Collected data
────────
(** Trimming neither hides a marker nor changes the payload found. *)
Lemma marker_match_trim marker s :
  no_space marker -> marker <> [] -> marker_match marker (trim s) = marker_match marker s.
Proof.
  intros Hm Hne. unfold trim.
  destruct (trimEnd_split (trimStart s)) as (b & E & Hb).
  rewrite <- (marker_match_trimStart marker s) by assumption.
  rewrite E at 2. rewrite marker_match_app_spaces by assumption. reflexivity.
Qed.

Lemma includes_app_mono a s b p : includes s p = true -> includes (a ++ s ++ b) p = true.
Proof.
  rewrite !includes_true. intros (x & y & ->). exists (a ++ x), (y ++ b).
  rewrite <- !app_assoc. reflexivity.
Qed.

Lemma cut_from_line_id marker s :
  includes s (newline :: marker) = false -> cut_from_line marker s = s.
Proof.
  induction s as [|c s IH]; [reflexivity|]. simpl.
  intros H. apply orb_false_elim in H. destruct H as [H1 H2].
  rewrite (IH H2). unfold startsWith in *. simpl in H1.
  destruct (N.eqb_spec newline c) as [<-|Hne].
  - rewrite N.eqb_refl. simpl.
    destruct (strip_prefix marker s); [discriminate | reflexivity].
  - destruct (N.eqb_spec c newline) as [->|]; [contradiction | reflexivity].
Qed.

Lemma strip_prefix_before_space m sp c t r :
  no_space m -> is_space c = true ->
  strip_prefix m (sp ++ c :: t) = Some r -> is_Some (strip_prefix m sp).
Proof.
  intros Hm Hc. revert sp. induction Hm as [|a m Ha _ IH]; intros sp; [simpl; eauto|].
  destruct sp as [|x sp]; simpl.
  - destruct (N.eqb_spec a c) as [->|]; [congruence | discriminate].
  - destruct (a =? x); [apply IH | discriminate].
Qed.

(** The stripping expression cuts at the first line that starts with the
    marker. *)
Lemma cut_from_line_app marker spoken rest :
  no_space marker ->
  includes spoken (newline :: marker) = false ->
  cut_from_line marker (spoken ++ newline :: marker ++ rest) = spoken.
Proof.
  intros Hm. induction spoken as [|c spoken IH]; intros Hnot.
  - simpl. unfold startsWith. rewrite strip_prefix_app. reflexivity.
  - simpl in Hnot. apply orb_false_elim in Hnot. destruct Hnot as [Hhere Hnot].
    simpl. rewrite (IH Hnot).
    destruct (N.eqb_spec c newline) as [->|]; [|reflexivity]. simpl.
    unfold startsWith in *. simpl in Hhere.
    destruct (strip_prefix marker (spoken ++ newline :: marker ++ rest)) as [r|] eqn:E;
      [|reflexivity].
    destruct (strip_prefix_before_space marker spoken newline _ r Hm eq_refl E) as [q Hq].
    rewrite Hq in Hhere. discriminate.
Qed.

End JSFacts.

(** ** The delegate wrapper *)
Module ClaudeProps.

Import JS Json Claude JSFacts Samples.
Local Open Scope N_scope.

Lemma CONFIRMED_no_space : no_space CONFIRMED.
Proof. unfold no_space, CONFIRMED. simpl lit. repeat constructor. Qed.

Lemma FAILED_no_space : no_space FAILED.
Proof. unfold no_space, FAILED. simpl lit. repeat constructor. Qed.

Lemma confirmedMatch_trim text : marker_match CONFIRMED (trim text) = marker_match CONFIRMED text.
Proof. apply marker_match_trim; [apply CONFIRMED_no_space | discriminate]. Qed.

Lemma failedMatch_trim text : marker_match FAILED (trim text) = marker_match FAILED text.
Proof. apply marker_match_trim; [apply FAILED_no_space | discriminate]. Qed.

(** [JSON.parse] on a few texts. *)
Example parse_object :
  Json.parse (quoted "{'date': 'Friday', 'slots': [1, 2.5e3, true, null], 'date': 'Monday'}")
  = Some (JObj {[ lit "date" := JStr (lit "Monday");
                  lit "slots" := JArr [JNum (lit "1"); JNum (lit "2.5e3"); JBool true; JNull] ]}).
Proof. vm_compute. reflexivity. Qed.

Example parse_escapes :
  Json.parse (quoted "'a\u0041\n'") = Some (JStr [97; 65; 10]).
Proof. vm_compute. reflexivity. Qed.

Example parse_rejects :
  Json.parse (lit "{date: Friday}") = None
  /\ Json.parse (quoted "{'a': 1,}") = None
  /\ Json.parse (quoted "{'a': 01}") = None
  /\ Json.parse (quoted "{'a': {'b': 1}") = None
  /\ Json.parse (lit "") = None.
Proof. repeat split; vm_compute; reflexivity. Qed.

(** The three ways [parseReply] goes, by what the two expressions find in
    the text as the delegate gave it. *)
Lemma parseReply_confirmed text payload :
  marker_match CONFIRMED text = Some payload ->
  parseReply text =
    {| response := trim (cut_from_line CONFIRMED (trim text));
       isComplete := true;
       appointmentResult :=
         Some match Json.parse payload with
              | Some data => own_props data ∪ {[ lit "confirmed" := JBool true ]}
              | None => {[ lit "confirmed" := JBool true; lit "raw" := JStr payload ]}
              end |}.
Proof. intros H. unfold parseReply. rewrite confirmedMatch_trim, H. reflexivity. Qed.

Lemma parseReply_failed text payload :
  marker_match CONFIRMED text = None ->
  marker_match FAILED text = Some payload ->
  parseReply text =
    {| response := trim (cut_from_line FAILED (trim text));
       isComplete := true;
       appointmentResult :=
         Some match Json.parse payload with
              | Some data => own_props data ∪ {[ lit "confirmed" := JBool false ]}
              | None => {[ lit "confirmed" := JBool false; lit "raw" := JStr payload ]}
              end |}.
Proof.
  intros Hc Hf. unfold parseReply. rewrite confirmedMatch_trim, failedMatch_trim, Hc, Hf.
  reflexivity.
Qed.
────────
The expected answer is every line above in which the word "assumption" appears.

  rewrite <- (marker_match_trimStart marker s) by assumption.
  rewrite E at 2. rewrite marker_match_app_spaces by assumption. reflexivity.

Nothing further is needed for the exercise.